Puncturevine (Tribulus terrestris) kept a low profile during the drought years but seems to have exploded following this year's rains. (It is still ‘lying low', so to speak, but there is a lot more of it.)
Also known as goatheads or caltrop, puncturevine is a prostrate annual that produces large, hard, spiked seeds. The seeds disseminate by sticking to animals, tires, and feet, and can easily puncture bike and ATV tires. I tried to do a puncturevine study once but couldn't get the seeds to germinate; my theory now is that the seeds have to be run over by a vehicle before they'll sprout. Conveniently, the plant is commonly found along dirt roads, on roadsides, and on the edges of ag fields.

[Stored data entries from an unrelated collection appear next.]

(** [canceled]: the request's context is done by the time AuthScope answered
    the preparation, or the reconciliation of an orphaned one. *)
Definition ExchangeAndPrepare (canceled : bool) (req : ExchangeRequest) : M ExchangeResult :=
  codeRaw ← lift (opt_res ErrExchangeNotFound (RawURLDecode (xq_Code req)));
  _ ← require (String.length codeRaw = 32%nat) ErrExchangeNotFound;
  _ ← lift (opt_res ErrInvalidExchange (RawURLDecode (xq_Verifier req)));
  let codeHash := Sum256 codeRaw in
  let codeHashHex := hex codeHash in
  t ← now;
  found ← getIntent codeHashHex;
  match found with
  | Some row => settleRow canceled codeHash (xq_Verifier req) codeHashHex row t
  | None =>
      '(rec, pass) ← validateForExchange codeHash (xq_Verifier req) t;
      claimed ← tx (claimLaunchExchangeIntent (new_intent rec codeHashHex) t);
      if (claimed : bool) then ownExchange canceled rec pass codeHash codeHashHex
      else
        again ← getIntent codeHashHex;
        match again with
        | None => fail ErrExchangeConflict
        | Some row => settleRow canceled codeHash (xq_Verifier req) codeHashHex row t
        end
  end.
End launch.

(** ** One preparation per code *)

Section once_per_code.
Context `{Env}.
Context (deliveryCap : nat) (h : string).
Notation ws := instance_WorkspaceID.

Definition prepares (c : call) : Prop :=
  match c with PrepareLaunch _ req _ _ => lq_IdempotencyKey req = launch_key_of h | _ => False end.
#[export] Instance prepares_dec c : Decision (prepares c).
Proof. destruct c; cbn; apply _. Defined.

Definition has_launch_intent (db : DB) : Prop :=
  is_Some (db_launch_exchange_intents db !! (ws, ToLower h)).

Notation preparations := (sent_calls prepares).
Notation quiet := (none_sent prepares has_launch_intent).
Notation prepared_once := (sent_once prepares has_launch_intent).

Context (peers_keep : ∀ n db, has_launch_intent db → has_launch_intent (peers n db)).

Lemma quiet_wait : within quiet wait.
Proof. intros w r w' E. injection E as <- <-. split; [done|]. cbn. apply peers_keep. Qed.
Lemma quiet_modify f : (∀ w, w_calls (f w) = w_calls w) → (∀ w, w_db (f w) = w_db w) →
  within quiet (modify f).
Proof.
  intros Hc Hd w r w' E. injection E as <- <-. split; [unfold sent_calls; by rewrite Hc|]. by rewrite Hd.
Qed.
Lemma quiet_reads {A} (fn : Tx A) : within eq fn → within quiet (tx fn).
Proof.
  intros Hf. apply none_sent_tx. intros db a db' E. by apply Hf in E as <-.
Qed.
#[local] Hint Resolve quiet_wait : within.
#[local] Hint Extern 2 (within quiet (modify _)) => apply quiet_modify; reflexivity : within.
#[local] Hint Extern 2 (within quiet (upstream _ _)) => apply none_sent_upstream; intros [] : within.
#[local] Hint Extern 2 (within quiet (tx (select _ _))) => apply none_sent_read : within.
#[local] Hint Extern 2 (within quiet (tx (getCLIAuthorizationByCodeHash _ _))) =>
  apply quiet_reads, by_code_reads : within.

Lemma latest_posture_reads a b : within eq (latestWorkflowPosture a b).
Proof.
  intros db r db' E. unfold latestWorkflowPosture in E. rewrite gets_then in E.
  destruct (rev _); by injection E as _ <-.
Qed.
#[local] Hint Extern 2 (within quiet (tx (latestWorkflowPosture _ _))) =>
  apply quiet_reads, latest_posture_reads : within.

Lemma settle_launch_keeps hash st run env f t db u db' :
  settleLaunchExchangeIntent ws hash st run env f t db = (Ok u, db') → has_launch_intent db → has_launch_intent db'.
Proof.
  unfold settleLaunchExchangeIntent, has_launch_intent. intros E. op_inv E. cbn.
  intros Hi. destruct (decide ((ws, ToLower hash) = (ws, ToLower h))) as [->|N].
  - rewrite lookup_insert_eq. by eexists.
  - by rewrite lookup_insert_ne.
Qed.
Lemma quiet_settle c hash st f : within quiet (settleInTx c hash st f).
Proof.
  unfold settleInTx. destruct c; within_auto. apply none_sent_tx. intros db u db'. apply settle_launch_keeps.
Qed.
#[local] Hint Resolve quiet_settle : within.

Lemma adopt_tx_keeps art hash rec pass t tp db u db' :
  adopt_tx art hash rec pass t tp db = (Ok u, db') → has_launch_intent db → has_launch_intent db'.
Proof.
  unfold adopt_tx. intros E Hi. call_inv E Eg; [|discriminate E]. apply select_Ok in Eg as [_ ->].
  op_inv_step E; [|discriminate E]. op_inv_step E; [|discriminate E].
  call_inv E Ep; [|discriminate E]. apply putMissionPass_Ok in Ep as (_ & _ & _ & ->).
  by apply settle_launch_keeps in E.
Qed.
Lemma quiet_adopt c art hash rec pass : within quiet (adoptArtifacts deliveryCap c art hash rec pass).
Proof.
  unfold adoptArtifacts, fail_exchange, rememberDelivery. destruct c; within_auto.
  all: apply none_sent_tx; intros db u db'; apply adopt_tx_keeps.
Qed.
#[local] Hint Resolve quiet_adopt : within.

Lemma quiet_prepare_error c e hash rec pass :
  within quiet (handlePrepareError deliveryCap c e hash rec pass).
Proof. unfold handlePrepareError, fail_exchange, asked, call_ReconcileOperation. destruct c; within_auto. Qed.
#[local] Hint Resolve quiet_prepare_error : within.

Lemma quiet_settleRow c ch v hash row t : within quiet (settleRow deliveryCap c ch v hash row t).
Proof.
  unfold settleRow, replayCompleted, reconcileCompleted, reconcileOrphan, asked, call_ReconcileOperation,
    rememberDelivery, getMissionPass. within_auto.
Qed.
#[local] Hint Resolve quiet_settleRow : within.

Lemma quiet_validate ch v t : within quiet (validateForExchange ch v t).
Proof.
  unfold validateForExchange, checkPosture, asked, call_IntrospectMission, call_ListAgentKits, getMissionPass.
  within_auto.
Qed.
Lemma quiet_getIntent hash : within quiet (getIntent hash).
Proof. unfold getIntent, getLaunchExchangeIntent. within_auto. Qed.
#[local] Hint Resolve quiet_validate quiet_getIntent : within.

Lemma claim_launch_Ok i t db b db' : claimLaunchExchangeIntent i t db = (Ok b, db') →
  le_WorkspaceID i = ws → le_CodeHash i = h →
  (b = true → ¬ has_launch_intent db ∧ has_launch_intent db') ∧ (b = false → db' = db).
Proof.
  intros E Ew Eh. unfold claimLaunchExchangeIntent, has_launch_intent in *. rewrite <- Ew, <- Eh in *.
  op_inv E; (split; [|done]); [done|]. intros _. split; [by intros [? ?]; simplify_eq|].
  cbn. rewrite lookup_insert_eq. by eexists.
Qed.
Lemma claim_launch_keeps i t db b db' : claimLaunchExchangeIntent i t db = (Ok b, db') →
  has_launch_intent db → has_launch_intent db'.
Proof.
  unfold claimLaunchExchangeIntent, has_launch_intent. intros E Hi. op_inv E; [done|]. cbn.
  destruct (decide ((le_WorkspaceID i, ToLower (le_CodeHash i)) = (ws, ToLower h))) as [->|N].
  - rewrite lookup_insert_eq. by eexists.
  - by rewrite lookup_insert_ne.
Qed.

Lemma asked_then {A B} (m : M A) (f : res A → M B) w :
  (asked m ≫= f) w = (try m ≫= λ r, wait ≫= λ _, f r) w.
Proof. unfold asked, try, mbind, se_bind. by destruct (m w) as [r w1]. Qed.

Lemma quiet_Take id : within quiet (Take id).
Proof.
  unfold Take. apply within_bind; [apply _|apply within_gets; apply _|]. intros c.
  destruct (pc_items c !! id); within_auto.
Qed.

(** The owner of a claim sends one preparation, under the key of its code. *)
Lemma own_once c rec pass ch hash w r w' :
  has_launch_intent (w_db w) → ownExchange deliveryCap c rec pass ch hash w = (r, w') →
  (length (preparations w') ≤ S (length (preparations w)))%nat ∧ has_launch_intent (w_db w').
Proof.
  intros Hi E. unfold ownExchange in E. call_inv E Et.
  2: { injection E as <- <-. apply quiet_Take in Et as [-> Hk]. split; [lia|auto]. }
  apply quiet_Take in Et as [El Hk]. rewrite <- El. apply Hk in Hi. clear El Hk.
  assert (∀ m : M World.ExchangeResult, within quiet m → m w0 = (r, w') →
    (length (preparations w') ≤ S (length (preparations w0)))%nat ∧ has_launch_intent (w_db w')) as Hq.
  { intros m Hm Em. apply Hm in Em as [-> Hk]. split; [lia|auto]. }
  destruct a as [att|].
  2: { revert E. apply Hq. unfold fail_exchange. within_auto. }
  case_decide. { revert E. apply Hq. unfold fail_exchange. within_auto. }
  rewrite asked_then in E. eapply issue_then; [exact Hi| |exact E].
  intros [art|e]; within_auto.
Qed.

Extracts from puncturevine seed and other plant parts are available as a dietary supplement, and are reputed to boost virility. I'm guessing this is a holdover from the old medical idea of homology, where the shape of a plant suggested the ailment it was supposed to cure. And the puncturevine seed looks sort of like a goat head, and goats are, you know, lusty. However, WebMD says “Taking tribulus as a supplement for a short time is probably safe, provided that you're healthy and you are not pregnant or breastfeeding.” Hardly a ringing endorsement.
Two species of weevil from puncturevine's native range have been introduced into the U.S. for biological control of puncturevine. They help keep puncturevine populations in check but they seem to be locked in a boom-and-bust cycle with the plant: when puncturevine populations crash, so do the weevils, and the plant resurges the following year.